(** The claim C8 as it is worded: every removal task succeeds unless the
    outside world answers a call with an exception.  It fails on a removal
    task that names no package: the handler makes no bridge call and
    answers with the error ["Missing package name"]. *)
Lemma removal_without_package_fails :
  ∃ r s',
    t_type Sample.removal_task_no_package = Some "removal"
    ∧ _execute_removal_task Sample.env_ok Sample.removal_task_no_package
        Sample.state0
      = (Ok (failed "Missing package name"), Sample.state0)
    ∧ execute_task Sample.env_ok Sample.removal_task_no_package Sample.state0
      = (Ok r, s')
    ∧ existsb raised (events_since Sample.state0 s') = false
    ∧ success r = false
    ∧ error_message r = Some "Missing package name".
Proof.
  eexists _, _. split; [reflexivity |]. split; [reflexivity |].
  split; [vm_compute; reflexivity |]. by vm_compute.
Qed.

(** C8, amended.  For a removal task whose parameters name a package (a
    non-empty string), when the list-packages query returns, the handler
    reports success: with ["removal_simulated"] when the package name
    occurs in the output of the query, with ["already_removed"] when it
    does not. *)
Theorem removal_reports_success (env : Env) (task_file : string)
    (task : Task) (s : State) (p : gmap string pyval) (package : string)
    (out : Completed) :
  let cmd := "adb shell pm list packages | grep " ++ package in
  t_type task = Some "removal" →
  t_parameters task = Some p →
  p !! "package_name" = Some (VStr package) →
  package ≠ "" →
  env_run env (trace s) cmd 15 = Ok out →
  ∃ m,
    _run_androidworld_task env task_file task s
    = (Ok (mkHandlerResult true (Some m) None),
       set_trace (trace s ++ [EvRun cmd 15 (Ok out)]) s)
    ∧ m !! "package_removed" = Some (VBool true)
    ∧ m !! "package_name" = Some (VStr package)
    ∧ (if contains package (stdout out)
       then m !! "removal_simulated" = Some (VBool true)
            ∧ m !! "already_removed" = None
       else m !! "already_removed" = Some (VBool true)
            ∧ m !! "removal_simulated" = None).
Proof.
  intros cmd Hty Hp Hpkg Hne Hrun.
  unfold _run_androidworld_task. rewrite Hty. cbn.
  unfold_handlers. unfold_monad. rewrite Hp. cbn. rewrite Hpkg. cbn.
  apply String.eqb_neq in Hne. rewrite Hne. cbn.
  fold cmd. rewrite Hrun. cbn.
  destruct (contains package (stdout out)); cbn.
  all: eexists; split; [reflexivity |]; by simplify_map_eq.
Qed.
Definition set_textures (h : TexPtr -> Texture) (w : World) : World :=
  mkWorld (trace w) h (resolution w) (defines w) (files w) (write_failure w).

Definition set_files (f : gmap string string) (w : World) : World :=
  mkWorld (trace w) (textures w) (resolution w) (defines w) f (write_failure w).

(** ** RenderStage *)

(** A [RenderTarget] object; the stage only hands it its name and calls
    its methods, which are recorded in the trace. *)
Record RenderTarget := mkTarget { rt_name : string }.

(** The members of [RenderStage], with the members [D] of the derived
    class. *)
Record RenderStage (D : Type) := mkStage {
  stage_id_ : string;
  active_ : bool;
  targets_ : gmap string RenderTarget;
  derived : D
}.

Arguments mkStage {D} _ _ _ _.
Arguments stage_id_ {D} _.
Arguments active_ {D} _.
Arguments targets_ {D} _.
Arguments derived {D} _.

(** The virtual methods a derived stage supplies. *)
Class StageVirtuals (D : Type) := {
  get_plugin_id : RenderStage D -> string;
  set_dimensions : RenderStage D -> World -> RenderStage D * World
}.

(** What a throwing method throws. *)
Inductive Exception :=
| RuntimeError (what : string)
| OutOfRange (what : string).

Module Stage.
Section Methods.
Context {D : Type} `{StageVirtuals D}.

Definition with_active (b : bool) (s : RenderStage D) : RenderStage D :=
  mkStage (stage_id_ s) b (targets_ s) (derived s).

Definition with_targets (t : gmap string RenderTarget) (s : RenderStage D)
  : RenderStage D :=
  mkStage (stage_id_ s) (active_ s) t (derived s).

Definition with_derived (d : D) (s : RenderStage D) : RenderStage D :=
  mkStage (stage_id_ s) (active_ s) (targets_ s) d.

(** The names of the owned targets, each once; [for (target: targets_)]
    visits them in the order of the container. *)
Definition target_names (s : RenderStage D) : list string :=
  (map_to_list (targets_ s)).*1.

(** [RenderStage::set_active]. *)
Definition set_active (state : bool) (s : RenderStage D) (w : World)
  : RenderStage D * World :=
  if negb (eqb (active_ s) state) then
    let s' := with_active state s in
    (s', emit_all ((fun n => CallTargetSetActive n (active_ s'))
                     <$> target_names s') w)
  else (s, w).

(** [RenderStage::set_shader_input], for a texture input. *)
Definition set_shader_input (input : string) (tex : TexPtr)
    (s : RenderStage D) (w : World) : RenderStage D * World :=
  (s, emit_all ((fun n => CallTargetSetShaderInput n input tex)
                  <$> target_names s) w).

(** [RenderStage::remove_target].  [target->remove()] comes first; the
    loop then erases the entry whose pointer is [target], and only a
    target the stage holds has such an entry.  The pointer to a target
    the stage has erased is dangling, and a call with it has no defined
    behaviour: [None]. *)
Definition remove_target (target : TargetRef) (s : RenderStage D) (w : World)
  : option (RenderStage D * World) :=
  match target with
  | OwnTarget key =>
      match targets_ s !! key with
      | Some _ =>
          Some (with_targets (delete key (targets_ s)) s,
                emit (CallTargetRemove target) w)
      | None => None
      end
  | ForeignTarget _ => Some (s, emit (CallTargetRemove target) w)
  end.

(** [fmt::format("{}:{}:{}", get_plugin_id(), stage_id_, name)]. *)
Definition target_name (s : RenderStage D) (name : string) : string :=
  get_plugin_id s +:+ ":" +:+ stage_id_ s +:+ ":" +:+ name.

──────────────────────────────

Task item: Above are the entries; repeat their lines exactly, from the first through the one that contains "task that names".

Expected output:
(** The claim C8 as it is worded: every removal task succeeds unless the
    outside world answers a call with an exception.  It fails on a removal
    task that names no package: the handler makes no bridge call and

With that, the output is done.